━━━━━ Data records ━━━━━
(* ===== verification/Text.v ===== *)
(** * Text: Rust strings

    The part of Rust's [str] and [char] the program uses: UTF-8 encoding and decoding, character
    boundaries and slicing. A [str] is the list of its UTF-8 bytes; slicing off a character boundary
    panics, which [slice] reports as [None]. *)
From S2P Require Import Prelude.

(** ** Encoding one character *)
Definition is_scalar (ch : char) : bool :=
  ((0 <=? ch) && (ch <? 55296)) || ((57344 <=? ch) && (ch <? 1114112)).

Definition len_utf8 (ch : char) : nat :=
  if ch <? 128 then 1 else if ch <? 2048 then 2 else if ch <? 65536 then 3 else 4.

Definition len_utf16 (ch : char) : Z := if ch <? 65536 then 1 else 2.

Definition utf8_encode (ch : char) : bytes :=
  if ch <? 128 then [ch]
  else if ch <? 2048 then [192 + ch / 64; 128 + ch mod 64]
  else if ch <? 65536 then [224 + ch / 4096; 128 + ch / 64 mod 64; 128 + ch mod 64]
  else [240 + ch / 262144; 128 + ch / 4096 mod 64; 128 + ch / 64 mod 64; 128 + ch mod 64].

Definition utf8 (cs : list char) : bytes := flat_map utf8_encode cs.

(** [next_char s] is [s.chars().next()] together with the character's size. *)
Definition next_char (bs : bytes) : option (char * nat) :=
  match bs with
  | [] => None
  | b0 :: r =>
      if b0 <? 128 then Some (b0, 1%nat)
      else if b0 <? 224 then Some ((b0 - 192) * 64 + (hd 128 r - 128), 2%nat)
      else if b0 <? 240 then
        Some ((b0 - 224) * 4096 + (hd 128 r - 128) * 64 + (nth 1 r 128 - 128), 3%nat)
      else
        Some ((b0 - 240) * 262144 + (hd 128 r - 128) * 4096 + (nth 1 r 128 - 128) * 64
              + (nth 2 r 128 - 128), 4%nat)
  end.

(** [s.chars().collect()]; the fuel is the number of bytes. *)
Fixpoint chars_fuel (fuel : nat) (bs : bytes) : list char :=
  match fuel with
  | O => []
  | S fuel =>
      match next_char bs with
      | None => []
      | Some (ch, size) => ch :: chars_fuel fuel (drop size bs)
      end
  end.
Definition chars (bs : bytes) : list char := chars_fuel (length bs) bs.

Definition is_boundary_byte (b : byte) : bool := (b <? 128) || (192 <=? b).

(** [s.is_char_boundary(i)] *)
Definition is_char_boundary (t : bytes) (i : nat) : bool :=
  match i with
  | O => true
  | _ => match t !! i with
         | None => (i =? length t)%nat
         | Some b => is_boundary_byte b
         end
  end.

(** [&s[i..j]], [None] where Rust panics. *)
Definition slice (t : bytes) (i j : nat) : option bytes :=
  if (i <=? j)%nat && is_char_boundary t i && is_char_boundary t j
  then Some (take (j - i) (drop i t)) else None.

(** What every Rust [str] is: the encoding of a sequence of scalar values. *)
Definition valid_utf8 (t : bytes) : Prop :=
  exists cs, Forall (fun ch => is_scalar ch = true) cs /\ t = utf8 cs.

Definition is_ascii (t : bytes) : bool := forallb (fun b => (0 <=? b) && (b <? 128)) t.

(** ** Searching *)
Definition starts_with (p s : bytes) : bool := bool_decide (take (length p) s = p).
Definition ends_with (p s : bytes) : bool :=
  bool_decide (drop (length s - length p) s = p).

(** Index of the first byte satisfying [p]. *)
Fixpoint find_index (p : byte -> bool) (s : bytes) : option nat :=
  match s with
  | [] => None
  | b :: r => if p b then Some 0%nat else S <$> find_index p r
  end.

(** [while pos < end && p(text[pos]) { pos += 1 }] *)
Definition skip_while (p : byte -> bool) (text : bytes) (pos end_ : nat) : nat :=
  match find_index (fun b => negb (p b)) (take (end_ - pos) (drop pos text)) with
  | Some offset => (pos + offset)%nat
  | None => Nat.max pos end_
  end.

(** [s.find(needle)] *)
Fixpoint find_sub (needle s : bytes) : option nat :=
  if starts_with needle s then Some 0%nat
  else match s with
       | [] => None
       | _ :: r => S <$> find_sub needle r
       end.

(** ** Integers *)
Definition as_i32 (x : Z) : Z := (x + 2 ^ 31) mod 2 ^ 32 - 2 ^ 31.

Lemma as_i32_id z : - 2 ^ 31 <= z < 2 ^ 31 -> as_i32 z = z.
Proof. intros Hz. unfold as_i32. rewrite Z.mod_small by lia. lia. Qed.

(** ** Facts about encoding *)
Lemma length_utf8_encode ch : length (utf8_encode ch) = len_utf8 ch.
Proof. unfold utf8_encode, len_utf8. by repeat case_if. Qed.

Lemma len_utf8_pos ch : (1 <= len_utf8 ch <= 4)%nat.
Proof. unfold len_utf8. repeat case_if; lia. Qed.

Ltac zdiv := Z.div_mod_to_equations; lia.

Lemma next_char_encode ch r :
  is_scalar ch = true -> next_char (utf8_encode ch ++ r) = Some (ch, len_utf8 ch).
Proof.
  intros Hs. unfold is_scalar in Hs.
  assert (0 <= ch < 1114112) as Hch.
  { apply orb_true_iff in Hs as [Hs|Hs]; bool_to_prop; lia. }
  unfold utf8_encode, len_utf8, next_char.
  repeat case_if; cbn -[Z.ltb Z.sub Z.mul Z.add Z.div Z.modulo] in *;
    repeat case_if; try (f_equal; f_equal); zdiv.
Qed.

(** The first byte of an encoding starts a character, the others continue it. *)
Lemma encode_bytes ch k b :
  is_scalar ch = true -> utf8_encode ch !! k = Some b ->
  is_boundary_byte b = (k =? 0)%nat /\ 0 <= b < 256.
Proof.
  intros Hs. unfold is_scalar in Hs.
  assert (0 <= ch < 1114112) as Hch.
  { apply orb_true_iff in Hs as [Hs|Hs]; bool_to_prop; lia. }
  unfold utf8_encode, is_boundary_byte.
  repeat case_if; intros Hk;
    repeat (destruct k as [|k]; [cbn in Hk; injection Hk as <-|]);
    try (by destruct k); cbn [Nat.eqb]; (split; [|zdiv]);
    first [apply orb_true_iff | apply orb_false_iff; split];
    rewrite ?Z.ltb_lt, ?Z.leb_le, ?Z.ltb_ge, ?Z.leb_gt; zdiv.
Qed.

Lemma utf8_app cs1 cs2 : utf8 (cs1 ++ cs2) = utf8 cs1 ++ utf8 cs2.
Proof. unfold utf8. apply flat_map_app. Qed.

Lemma length_utf8_cons ch cs : length (utf8 (ch :: cs)) = (len_utf8 ch + length (utf8 cs))%nat.
Proof. cbn. by rewrite length_app, length_utf8_encode. Qed.

(** A boundary splits the characters of a text in two. *)
Lemma boundary_split t i :
  valid_utf8 t -> is_char_boundary t i = true -> (i <= length t)%nat ->
  exists cs1 cs2, Forall (fun ch => is_scalar ch = true) (cs1 ++ cs2)
    /\ t = utf8 cs1 ++ utf8 cs2 /\ length (utf8 cs1) = i.
Proof.
  intros [cs [Hcs ->]]. revert i. induction Hcs as [|ch cs Hch Hcs IH]; intros i Hb Hi.
  { exists [], []. cbn in *. split; [done|]. split; [done|]. lia. }
  destruct (decide (i = 0%nat)) as [->|Hi0].
  { exists [], (ch :: cs). by split; [constructor|]. }
  rewrite length_utf8_cons in Hi.
  destruct (decide (i < len_utf8 ch)%nat) as [Hlt|Hge].
  - exfalso. destruct i as [|i]; [lia|]. unfold is_char_boundary in Hb. cbn [utf8 flat_map] in Hb.
    rewrite lookup_app_l in Hb by (rewrite length_utf8_encode; lia).
    destruct (utf8_encode ch !! S i) as [b|] eqn:E.
    + apply encode_bytes in E as [E _]; [|done]. cbn in E. congruence.
    + apply lookup_ge_None in E. rewrite length_utf8_encode in E. lia.
  - destruct (IH (i - len_utf8 ch)%nat) as (cs1 & cs2 & H1 & H2 & H3).
    + unfold is_char_boundary in Hb |- *. cbn [utf8 flat_map] in Hb.
      destruct i as [|i]; [lia|].
      rewrite lookup_app_r in Hb by (rewrite length_utf8_encode; lia).
      rewrite length_utf8_encode in Hb.
      destruct (S i - len_utf8 ch)%nat eqn:E; [done|].
      change (flat_map utf8_encode cs) with (utf8 cs) in Hb.
      destruct (utf8 cs !! S n); [done|]. rewrite length_app, length_utf8_encode in Hb.
      apply Nat.eqb_eq in Hb. apply Nat.eqb_eq. fold (utf8 cs) in Hb. lia.
    + lia.
    + exists (ch :: cs1), cs2. split; [by constructor|]. split.
      * cbn. rewrite <- app_assoc. f_equal. exact H2.
      * rewrite length_utf8_cons. lia.
Qed.

Lemma is_char_boundary_len t : is_char_boundary t (length t) = true.
Proof.
  unfold is_char_boundary. destruct (length t) eqn:E; [done|].
  assert (t !! S n = None) as -> by (apply lookup_ge_None; lia). apply Nat.eqb_refl.
Qed.

Lemma is_char_boundary_app cs1 cs2 :
  Forall (fun ch => is_scalar ch = true) cs2 ->
  is_char_boundary (utf8 cs1 ++ utf8 cs2) (length (utf8 cs1)) = true.
Proof.
  intros H. unfold is_char_boundary. destruct (length (utf8 cs1)) eqn:E; [done|].
  rewrite lookup_app_r by lia. rewrite E, Nat.sub_diag.
  inversion H as [|ch cs Hch Hcs]; subst; cbn.
  { rewrite app_nil_r, E. apply Nat.eqb_refl. }
  assert (0 < length (utf8_encode ch))%nat as Hl.
  { rewrite length_utf8_encode. pose proof (len_utf8_pos ch). lia. }
  rewrite lookup_app_l by done. destruct (utf8_encode ch !! 0%nat) eqn:Eb.
  - by apply encode_bytes in Eb as [-> _].
  - apply lookup_ge_None in Eb. lia.
Qed.

(** What reading a character at a boundary inside a text gives. *)
Record char_at_spec (t : bytes) (i : nat) (ch : char) (size : nat) : Prop := {
  cas_scalar : is_scalar ch = true;
  cas_size : size = len_utf8 ch;
  cas_pos : (1 <= size <= 4)%nat;
  cas_bound : (i + size <= length t)%nat;
  cas_next : is_char_boundary t (i + size) = true;
  cas_take : take size (drop i t) = utf8_encode ch;
  cas_inner : forall j, (i < j < i + size)%nat -> is_char_boundary t j = false;
}.

Lemma next_char_at t i :
  valid_utf8 t -> is_char_boundary t i = true -> (i < length t)%nat ->
  exists ch size, next_char (drop i t) = Some (ch, size) /\ char_at_spec t i ch size.
Proof.
  intros Hv Hb Hi. destruct (boundary_split t i Hv Hb) as (cs1 & cs2 & Hcs & -> & <-); [lia|].
  destruct cs2 as [|ch cs2]; [rewrite length_app in Hi; cbn in Hi; lia|].
  apply Forall_app in Hcs as [Hcs1 Hcs2]. inversion Hcs2 as [|? ? Hch Hcs2']; subst.
  exists ch, (len_utf8 ch). rewrite drop_app_length. cbn [utf8 flat_map].
  change (flat_map utf8_encode cs2) with (utf8 cs2).
  split; [by apply next_char_encode|].
  pose proof (length_utf8_encode ch) as Hl. pose proof (len_utf8_pos ch) as Hp.
  split; [done|done|done| | | |].
  - rewrite !length_app. lia.
  - rewrite app_assoc. replace (length (utf8 cs1) + len_utf8 ch)%nat
      with (length (utf8 (cs1 ++ [ch]))).
    2: { rewrite utf8_app, length_app. cbn. rewrite app_nil_r. lia. }
    replace (utf8 cs1 ++ utf8_encode ch) with (utf8 (cs1 ++ [ch])).
    2: { rewrite utf8_app. cbn. by rewrite app_nil_r. }
    by apply is_char_boundary_app.
  - rewrite drop_app_length. rewrite <- Hl. apply take_app_length.
  - intros j Hj. unfold is_char_boundary. destruct j as [|j]; [lia|].
    rewrite lookup_app_r by lia. rewrite lookup_app_l by lia.
    destruct (utf8_encode ch !! (S j - length (utf8 cs1))%nat) eqn:E.
    + apply encode_bytes in E as [-> _]; [|done]. apply Nat.eqb_neq. lia.
    + apply lookup_ge_None in E. lia.
Qed.

Lemma char_at_ascii t i ch size :
  char_at_spec t i ch size -> ch < 128 -> t !! i = Some ch /\ size = 1%nat.
Proof.
  intros H Hlt. pose proof (cas_take _ _ _ _ H) as Ht. pose proof (cas_size _ _ _ _ H) as Hs.
  unfold len_utf8 in Hs. unfold utf8_encode in Ht.
  assert ((ch <? 128) = true) as E by (by apply Z.ltb_lt). rewrite E in Hs, Ht. subst size.
  split; [|done]. rewrite <- (Nat.add_0_r i), <- lookup_drop.
  destruct (drop i t) as [|b r]; [done|]. cbn in Ht |- *. congruence.
Qed.

(** A byte below 128 is a character of its own: both its ends are boundaries. *)
Lemma ascii_byte_boundary t i b :
  valid_utf8 t -> t !! i = Some b -> b < 128 ->
  is_char_boundary t i = true /\ is_char_boundary t (S i) = true.
Proof.
  intros Hv Hb Hlt.
  assert (is_char_boundary t i = true) as Hbi.
  { unfold is_char_boundary. destruct i; [done|]. rewrite Hb. unfold is_boundary_byte.
    apply orb_true_iff. left. by apply Z.ltb_lt. }
  split; [done|].
  destruct (next_char_at t i Hv Hbi) as (ch & size & Hn & Hs); [by eapply lookup_lt_Some|].
  assert (ch = b /\ size = 1%nat) as [-> ->].
  { rewrite (drop_S _ b) in Hn by done. cbn in Hn.
    assert ((b <? 128) = true) as E by (by apply Z.ltb_lt). rewrite E in Hn.
    by injection Hn as <- <-. }
  pose proof (cas_next _ _ _ _ Hs). by replace (S i) with (i + 1)%nat by lia.
Qed.

Lemma valid_utf8_byte t i b : valid_utf8 t -> t !! i = Some b -> 0 <= b < 256.
Proof.
  intros [cs [Hcs ->]]. revert i. induction Hcs as [|ch cs Hch Hcs IH]; intros i; cbn; [done|].
  intros Hb. apply lookup_app_Some in Hb as [Hb|[_ Hb]]; [|by eapply IH].
  by eapply encode_bytes in Hb as [_ ?].
Qed.

Lemma is_ascii_valid t : is_ascii t = true -> valid_utf8 t.
Proof.
  intros H. exists t. induction t as [|b t IH]; [split; [constructor|done]|].
  cbn in H. apply andb_true_iff in H as [H1 H2]. bool_to_prop. destruct (IH H2) as [H3 H4].
  split.
  - constructor; [|done]. unfold is_scalar. apply orb_true_iff. left.
    apply andb_true_iff. rewrite Z.leb_le, Z.ltb_lt. lia.
  - cbn. unfold utf8_encode. assert ((b <? 128) = true) as -> by (by apply Z.ltb_lt).
    cbn. by f_equal.
Qed.

Lemma slice_some t i j :
  (i <= j)%nat -> is_char_boundary t i = true -> is_char_boundary t j = true ->
  slice t i j = Some (take (j - i) (drop i t)).
Proof.
  intros Hij Hi Hj. unfold slice. rewrite Hi, Hj.
  by rewrite (proj2 (Nat.leb_le _ _) Hij).
Qed.

(** ** [chars] inverts [utf8] *)
Lemma chars_fuel_utf8 cs fuel :
  Forall (fun ch => is_scalar ch = true) cs -> (length (utf8 cs) <= fuel)%nat ->
  chars_fuel fuel (utf8 cs) = cs.
Proof.
  intros H. revert fuel. induction H as [|ch cs Hch Hcs IH]; intros fuel Hf.
  { by destruct fuel. }
  rewrite length_utf8_cons in Hf. pose proof (len_utf8_pos ch).
  destruct fuel as [|fuel]; [lia|]. cbn [utf8 flat_map chars_fuel].
  rewrite next_char_encode by done. f_equal.
  rewrite <- (length_utf8_encode ch), drop_app_length. apply IH. lia.
Qed.

Lemma chars_utf8 cs :
  Forall (fun ch => is_scalar ch = true) cs -> chars (utf8 cs) = cs.
Proof. intros H. by apply chars_fuel_utf8. Qed.

(** ** ASCII text: bytes and characters coincide *)
Lemma ascii_utf8 t : is_ascii t = true -> utf8 t = t.
Proof.
  induction t as [|b t IH]; [done|]. cbn. intros H. apply andb_true_iff in H as [H1 H2].
  bool_to_prop. unfold utf8_encode. assert ((b <? 128) = true) as -> by (by apply Z.ltb_lt).
  cbn. f_equal. by apply IH.
Qed.

Lemma ascii_chars t : is_ascii t = true -> chars t = t.
Proof.
  intros H. rewrite <- (ascii_utf8 t H) at 1. apply chars_utf8.
  induction t as [|b t IH]; [constructor|]. cbn in H. apply andb_true_iff in H as [H1 H2].
  bool_to_prop. constructor; [|auto]. unfold is_scalar. apply orb_true_iff. left.
  apply andb_true_iff. rewrite Z.leb_le, Z.ltb_lt. lia.
Qed.

(** ** Searching *)
Lemma find_index_Some p s i :
  find_index p s = Some i ->
  exists b, s !! i = Some b /\ p b = true /\ forall j b', (j < i)%nat -> s !! j = Some b' -> p b' = false.
Proof.
  revert i. induction s as [|b s IH]; intros i H; [done|]. cbn in H. destruct (p b) eqn:Eb.
  - injection H as <-. exists b. split; [done|]. split; [done|]. intros; lia.
  - destruct (find_index p s) as [k|]; [|done]. injection H as <-.
    destruct (IH k eq_refl) as (b' & H1 & H2 & H3). exists b'. split; [done|]. split; [done|].
    intros [|j] b'' Hj Hb; cbn in Hb; [congruence|]. eapply H3; [|done]. lia.
Qed.

Lemma find_index_None p s : find_index p s = None <-> forall i b, s !! i = Some b -> p b = false.
Proof.
  induction s as [|b s IH]; cbn; [done|]. destruct (p b) eqn:Eb.
  - split; [done|]. intros H. specialize (H 0%nat b eq_refl). congruence.
  - destruct (find_index p s) as [k|]; cbn.
    + split; [done|]. intros H. assert (Some k = None); [|done]. apply IH. intros i. apply (H (S i)).
    + split; [|done]. intros _ [|i] b'; cbn; [congruence|]. by apply IH.
Qed.

Lemma starts_with_spec p s : starts_with p s = true <-> exists r, s = p ++ r.
Proof.
  unfold starts_with. rewrite bool_decide_eq_true. split.
  - intros H. exists (drop (length p) s). rewrite <- H at 1. by rewrite take_drop.
  - intros [r ->]. apply take_app_length.
Qed.

Lemma find_sub_Some needle s i :
  find_sub needle s = Some i -> starts_with needle (drop i s) = true /\ (i <= length s)%nat.
Proof.
  revert i. induction s as [|b s IH]; intros i H; cbn in H.
  - destruct (starts_with needle []) eqn:E; [|done]. injection H as <-. by split.
  - destruct (starts_with needle (b :: s)) eqn:E; [injection H as <-; split; [done|lia]|].
    destruct (find_sub needle s) as [k|]; [|done]. injection H as <-.
    destruct (IH k eq_refl). split; [done|]. cbn. lia.
Qed.

#[export] Hint Resolve is_char_boundary_len is_ascii_valid : ts.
━━━━━
Take each line from the preceding material that contains "inversion" and copy it.

- _Solved problem_
  inversion H as [|ch cs Hch Hcs]; subst; cbn.
  apply Forall_app in Hcs as [Hcs1 Hcs2]. inversion Hcs2 as [|? ? Hch Hcs2']; subst.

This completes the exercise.